Output the entries below exactly, from the first line to the line holding "Record loc_info : Type", both included.

◆ **Saved entries**:
::::
(* ===== verification/HttpLocations.v ===== *)
(** * Locations

    The choice of the location of a request.  src/nginx-1.4.7/src/http/ngx_http.c
    sorts the locations of a server, nests those whose name extends that of
    another, and makes binary trees of them; ngx_http_core_module.c walks down
    these trees with the path of a request.

    The queues of locations are lists here: [NgxQueue] shows that the links in
    memory implement these, with the same sorting.  A pointer to the configuration
    of a location is the configuration itself. *)
From S2P Require Import Prelude NgxStrings NgxQueue.

#[local] Set Warnings "-register-all".

(** [http/ngx_http_core_module.h:312-326] ngx_http_core_loc_conf_s *)
Record loc_info : Type := {
  l_name : list Z; l_regex : option Z; l_noname : bool; l_named : bool; l_exact_match : bool; l_noregex : bool;
  l_auto_redirect : bool; l_id : Z
}.

(** A location with those nested in it, as configured. *)
Inductive loc_conf : Type := LocConf (info : loc_info) (locations : list loc_conf).

(** An element of the queue of locations, with the queue nested in it.
    [http/ngx_http_core_module.h:451-459] ngx_http_location_queue_t *)
Inductive lq (A : Type) : Type := LQ (exact inclusive : option A) (name : list Z) (lst : list (lq A)).
Arguments LQ {A}.

(** [http/ngx_http_core_module.h:462-473] ngx_http_location_tree_node_s *)
Inductive ltree (A : Type) : Type :=
| LNull
| LNode (lft rgt tree : ltree A) (exact inclusive : option A) (auto_redirect : bool) (len : Z) (name : list Z).
Arguments LNull {A}.
Arguments LNode {A}.

(** A location when the configuration has been read: its tree of static
    locations and its list of regular expressions.
    [http/ngx_http_core_module.h:334-337] ngx_http_core_loc_conf_s *)
Inductive location : Type := Location (info : loc_info) (static_locations : ltree location) (regex_locations : list location).

Definition loc_info_of (c : location) : loc_info := match c with Location info _ _ => info end.
Definition static_of (c : location) : ltree location := match c with Location _ t _ => t end.
Definition regexes_of (c : location) : list location := match c with Location _ _ r => r end.

Definition q_exact {A} (q : lq A) : option A := match q with LQ e _ _ _ => e end.
Definition q_inclusive {A} (q : lq A) : option A := match q with LQ _ i _ _ => i end.
Definition q_name {A} (q : lq A) : list Z := match q with LQ _ _ n _ => n end.
Definition q_list {A} (q : lq A) : list (lq A) := match q with LQ _ _ _ l => l end.

(** [strcmp] of the C library on strings without their final NUL. *)
Fixpoint strcmp (s1 s2 : list Z) : Z :=
  match s1 with
  | [] => - byte s2
  | a :: s1 => if a =? byte s2 then strcmp s1 (tl s2) else a - byte s2
  end.

(** ** Reading the configuration *)

(** [http/ngx_http.c:844-888] ngx_http_add_location *)
Definition ngx_http_add_location (c : location) : lq location :=
  let i := loc_info_of c in
  if l_exact_match i || bool_decide (is_Some (l_regex i)) || l_named i || l_noname i
  then LQ (Some c) None (l_name i) []
  else LQ None (Some c) (l_name i) [].

(** The configuration of an element; one of the two pointers is not NULL.
    [http/ngx_http.c:901-902] first *)
Definition q_conf (q : lq location) : loc_info :=
  match q_exact q, q_inclusive q with
  | Some c, _ => loc_info_of c
  | None, Some c => loc_info_of c
  | None, None => {| l_name := []; l_regex := None; l_noname := false; l_named := false; l_exact_match := false;
                     l_noregex := false; l_auto_redirect := false; l_id := 0 |}
  end.

(** [http/ngx_http.c:891-960] ngx_http_cmp_locations *)
Definition ngx_http_cmp_locations (one two : lq location) : Z :=
  let first := q_conf one in
  let second := q_conf two in
  let regex (i : loc_info) := bool_decide (is_Some (l_regex i)) in
  if l_noname first && negb (l_noname second) then 1
  else if negb (l_noname first) && l_noname second then -1
  else if l_noname first || l_noname second then 0
  else if l_named first && negb (l_named second) then 1
  else if negb (l_named first) && l_named second then -1
  else if l_named first && l_named second then strcmp (l_name first) (l_name second)
  else if regex first && negb (regex second) then 1
  else if negb (regex first) && regex second then -1
  else if regex first || regex second then 0
  else
    let rc := strcmp (l_name first) (l_name second) in
    if (rc =? 0) && negb (l_exact_match first) && l_exact_match second then 1 else rc.

(** The elements before the first that has no name.
    [http/ngx_http.c:698-737] for *)
Fixpoint init_scan (l : list (lq location)) : list (lq location) :=
  match l with
  | [] => []
  | q :: l =>
      if bool_decide (is_Some (l_regex (q_conf q))) then q :: init_scan l
      else if l_named (q_conf q) then q :: init_scan l
      else if l_noname (q_conf q) then []
      else q :: init_scan l
  end.

(** The queue split before the first element of a kind.
    [http/ngx_http.c:743-764] ngx_queue_split(locations, named, &tail) *)
Fixpoint split_at (kind : loc_info -> bool) (l : list (lq location)) : list (lq location) * list (lq location) :=
  match l with
  | [] => ([], [])
  | q :: l' => if kind (q_conf q) then ([], l) else let (a, b) := split_at kind l' in (q :: a, b)
  end.

(** The static locations, those with a regular expression, and the named ones.
    [http/ngx_http.c:669-795] ngx_http_init_locations *)
Definition ngx_http_init_locations (l : list (lq location)) : list (lq location) * list location * list location :=
  let l := queue_sort ngx_http_cmp_locations l in
  let l := init_scan l in
  let (l, named) := split_at l_named l in
  let (l, regex) := split_at (fun i => bool_decide (is_Some (l_regex i))) l in
  (l, omap q_exact regex, omap q_exact named).

(** [q] is the element that is compared with the next ones; [None] is NGX_ERROR.
    [http/ngx_http.c:971-996] while *)
Fixpoint join_loop {A} (q : lq A) (l : list (lq A)) : option (list (lq A)) :=
  match l with
  | [] => Some [q]
  | x :: l =>
      if strcmp (q_name q) (q_name x) =? 0 then
        if bool_decide (is_Some (q_exact q)) && bool_decide (is_Some (q_exact x))
           || bool_decide (is_Some (q_inclusive q)) && bool_decide (is_Some (q_inclusive x))
        then None
        else join_loop (LQ (q_exact q) (q_inclusive x) (q_name q) (q_list q)) l
      else l ← join_loop x l; Some (q :: l)
  end.

(** [http/ngx_http.c:963-999] ngx_http_join_exact_locations *)
Definition ngx_http_join_exact_locations {A} (l : list (lq A)) : option (list (lq A)) :=
  match l with [] => Some [] | q :: l => join_loop q l end.

(** The elements from the head whose name starts with [name], and the rest.
    [http/ngx_http.c:1024-1035] for *)
Fixpoint inside {A} (name : list Z) (l : list (lq A)) : list (lq A) * list (lq A) :=
  match l with
  | [] => ([], [])
  | x :: l' =>
      if (length (q_name x) <? length name)%nat || negb (strncmp name (q_name x) (length name) =? 0) then ([], l)
      else let (a, b) := inside name l' in (x :: a, b)
  end.

(** [http/ngx_http.c:1002-1058] ngx_http_create_locations_list *)
Fixpoint ngx_http_create_locations_list {A} (fuel : nat) (l : list (lq A)) : option (list (lq A)) :=
  match fuel with
  | O => None
  | S fuel =>
      match l with
      | [] | [_] => Some l
      | q :: l =>
          match q_inclusive q with
          | None => l ← ngx_http_create_locations_list fuel l; Some (q :: l)
          | Some _ =>
              match inside (q_name q) l with
              | ([], x) => x ← ngx_http_create_locations_list fuel x; Some (q :: x)
              | (lst, x) =>
                  lst ← ngx_http_create_locations_list fuel (q_list q ++ lst);
                  x ← ngx_http_create_locations_list fuel x;
                  Some (LQ (q_exact q) (q_inclusive q) (q_name q) lst :: x)
              end
          end
      end
  end.

(** [http/ngx_http.c:1092-1093] node->auto_redirect *)
Definition q_redirect (q : lq location) : bool :=
  match q_exact q with Some c => l_auto_redirect (loc_info_of c) | None => false end ||
  match q_inclusive q with Some c => l_auto_redirect (loc_info_of c) | None => false end.

(** The trees under [LNull], for an empty queue, are not made.
    [http/ngx_http.c:1066-1136] ngx_http_create_locations_tree *)
Fixpoint ngx_http_create_locations_tree (fuel : nat) (l : list (lq location)) (prefix : nat) : option (ltree location) :=
  match fuel with
  | O => None
  | S fuel =>
      match l with
      | [] => Some LNull
      | _ =>
          let m := (length l / 2)%nat in
          q ← l !! m;
          let len := (length (q_name q) - prefix)%nat in
          lft ← ngx_http_create_locations_tree fuel (take m l) prefix;
          rgt ← ngx_http_create_locations_tree fuel (drop (S m) l) prefix;
          tree ← ngx_http_create_locations_tree fuel (q_list q) (prefix + len);
          Some (LNode lft rgt tree (q_exact q) (q_inclusive q) (q_redirect q) (u8 (Z.of_nat len)) (drop prefix (q_name q)))
      end
  end.

(** How many locations there are, with the nested ones. *)
Fixpoint q_size {A} (q : lq A) : nat := match q with LQ _ _ _ l => S (foldr (fun q n => q_size q + n)%nat O l) end.
Definition list_size {A} (l : list (lq A)) : nat := foldr (fun q n => q_size q + n)%nat O l.

(** [http/ngx_http.c:829-840] ngx_http_join_exact_locations *)
Definition ngx_http_static_tree (l : list (lq location)) : option (ltree location) :=
  match l with
  | [] => Some LNull
  | _ =>
      l ← ngx_http_join_exact_locations l;
      l ← ngx_http_create_locations_list (S (length l)) l;
      ngx_http_create_locations_tree (S (list_size l)) l 0
  end.

Definition is_static (c : loc_conf) : bool :=
  match c with LocConf i _ => negb (bool_decide (is_Some (l_regex i)) || l_named i || l_noname i) end.

(** Both passes over the locations: the lists of regular expressions are made
    for all of them, the trees only below static locations.
    [http/ngx_http.c:798-841] ngx_http_init_static_location_trees *)
Fixpoint init_location (static : bool) (c : loc_conf) : option location :=
  match c with
  | LocConf info subs =>
      subs ← (fix go (l : list loc_conf) : option (list location) :=
        match l with
        | [] => Some []
        | x :: l => x' ← init_location (static && is_static x) x; l ← go l; Some (x' :: l)
        end) subs;
      let '(l, regex, _) := ngx_http_init_locations (map ngx_http_add_location subs) in
      tree ← (if static then ngx_http_static_tree l else Some LNull);
      Some (Location info tree regex)
  end.

(** ** The location of a request *)

(** The code and the new [r->loc_conf], if any; [None] is the use of a NULL
    pointer.
    [http/ngx_http_core_module.c:1618-1694] ngx_http_core_find_static_location *)
Fixpoint ngx_http_core_find_static_location {A} (uri : list Z) (rv : Z * option A) (t : ltree A) : option (Z * option A) :=
  match t with
  | LNull => Some rv
  | LNode lft rgt tree exact inclusive auto_redirect nlen name =>
      let len := Z.of_nat (length uri) in
      let n := if len <=? nlen then len else nlen in
      let rc := memcmp uri name (Z.to_nat n) in
      if negb (rc =? 0) then ngx_http_core_find_static_location uri rv (if rc <? 0 then lft else rgt)
      else if nlen <? len then
        match inclusive with
        | Some c => ngx_http_core_find_static_location (drop (Z.to_nat n) uri) (NGX_AGAIN, Some c) tree
        | None => ngx_http_core_find_static_location uri rv rgt
        end
      else if len =? nlen then
        match exact, inclusive with
        | Some c, _ => Some (NGX_OK, Some c)
        | None, Some c => Some (NGX_AGAIN, Some c)
        | None, None => None
        end
      else if (len + 1 =? nlen) && auto_redirect then
        match exact, inclusive with
        | Some c, _ => ngx_http_core_find_static_location uri (NGX_DONE, Some c) lft
        | None, Some c => ngx_http_core_find_static_location uri (NGX_DONE, Some c) lft
        | None, None => None
        end
      else ngx_http_core_find_static_location uri rv lft
  end.

Section Find.
Context (regex_exec : Z -> list Z -> Z).

(** The test of the regular expression of a location.
    [http/ngx_http_core_module.c:1586-1586] ngx_http_regex_exec *)
Definition test_regex (c : location) (uri : list Z) : Z :=
  match l_regex (loc_info_of c) with Some re => regex_exec re uri | None => NGX_ERROR end.

(** [find] is the search in a location that was found; the location [lc] stays
    when nothing matches.
    [http/ngx_http_core_module.c:1581-1603] for *)
Fixpoint regex_loop (find : location -> option (Z * location)) (uri : list Z) (rc : Z) (lc : location) (l : list location)
    : option (Z * location) :=
  match l with
  | [] => Some (rc, lc)
  | c :: l =>
      let n := test_regex c uri in
      if n =? NGX_OK then
        '(rc, lc) ← find c;
        Some (if rc =? NGX_ERROR then rc else NGX_OK, lc)
      else if n =? NGX_DECLINED then regex_loop find uri rc lc l
      else Some (NGX_ERROR, lc)
  end.

(** The fuel is the depth of nested locations.
    [http/ngx_http_core_module.c:1541-1608] ngx_http_core_find_location *)
Fixpoint ngx_http_core_find_location (fuel : nat) (c : location) (uri : list Z) : option (Z * location) :=
  match fuel with
  | O => None
  | S fuel =>
      '(rc, found) ← ngx_http_core_find_static_location uri (NGX_DECLINED, None) (static_of c);
      let lc := default c found in
      '(rc, lc, noregex) ←
        (if rc =? NGX_AGAIN then
           '(rc, lc') ← ngx_http_core_find_location fuel lc uri;
           Some (rc, lc', l_noregex (loc_info_of lc))
         else Some (rc, lc, false));
      if (rc =? NGX_OK) || (rc =? NGX_DONE) then Some (rc, lc)
      else if negb noregex then regex_loop (fun c => ngx_http_core_find_location fuel c uri) uri rc lc (regexes_of c)
      else Some (rc, lc)
  end.
End Find.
::::
◆ **EXERCISE RESPONSE**:
(* ===== verification/HttpLocations.v ===== *)
(** * Locations

    The choice of the location of a request.  src/nginx-1.4.7/src/http/ngx_http.c
    sorts the locations of a server, nests those whose name extends that of
    another, and makes binary trees of them; ngx_http_core_module.c walks down
    these trees with the path of a request.

    The queues of locations are lists here: [NgxQueue] shows that the links in
    memory implement these, with the same sorting.  A pointer to the configuration
    of a location is the configuration itself. *)
From S2P Require Import Prelude NgxStrings NgxQueue.

#[local] Set Warnings "-register-all".

(** [http/ngx_http_core_module.h:312-326] ngx_http_core_loc_conf_s *)
Record loc_info : Type := {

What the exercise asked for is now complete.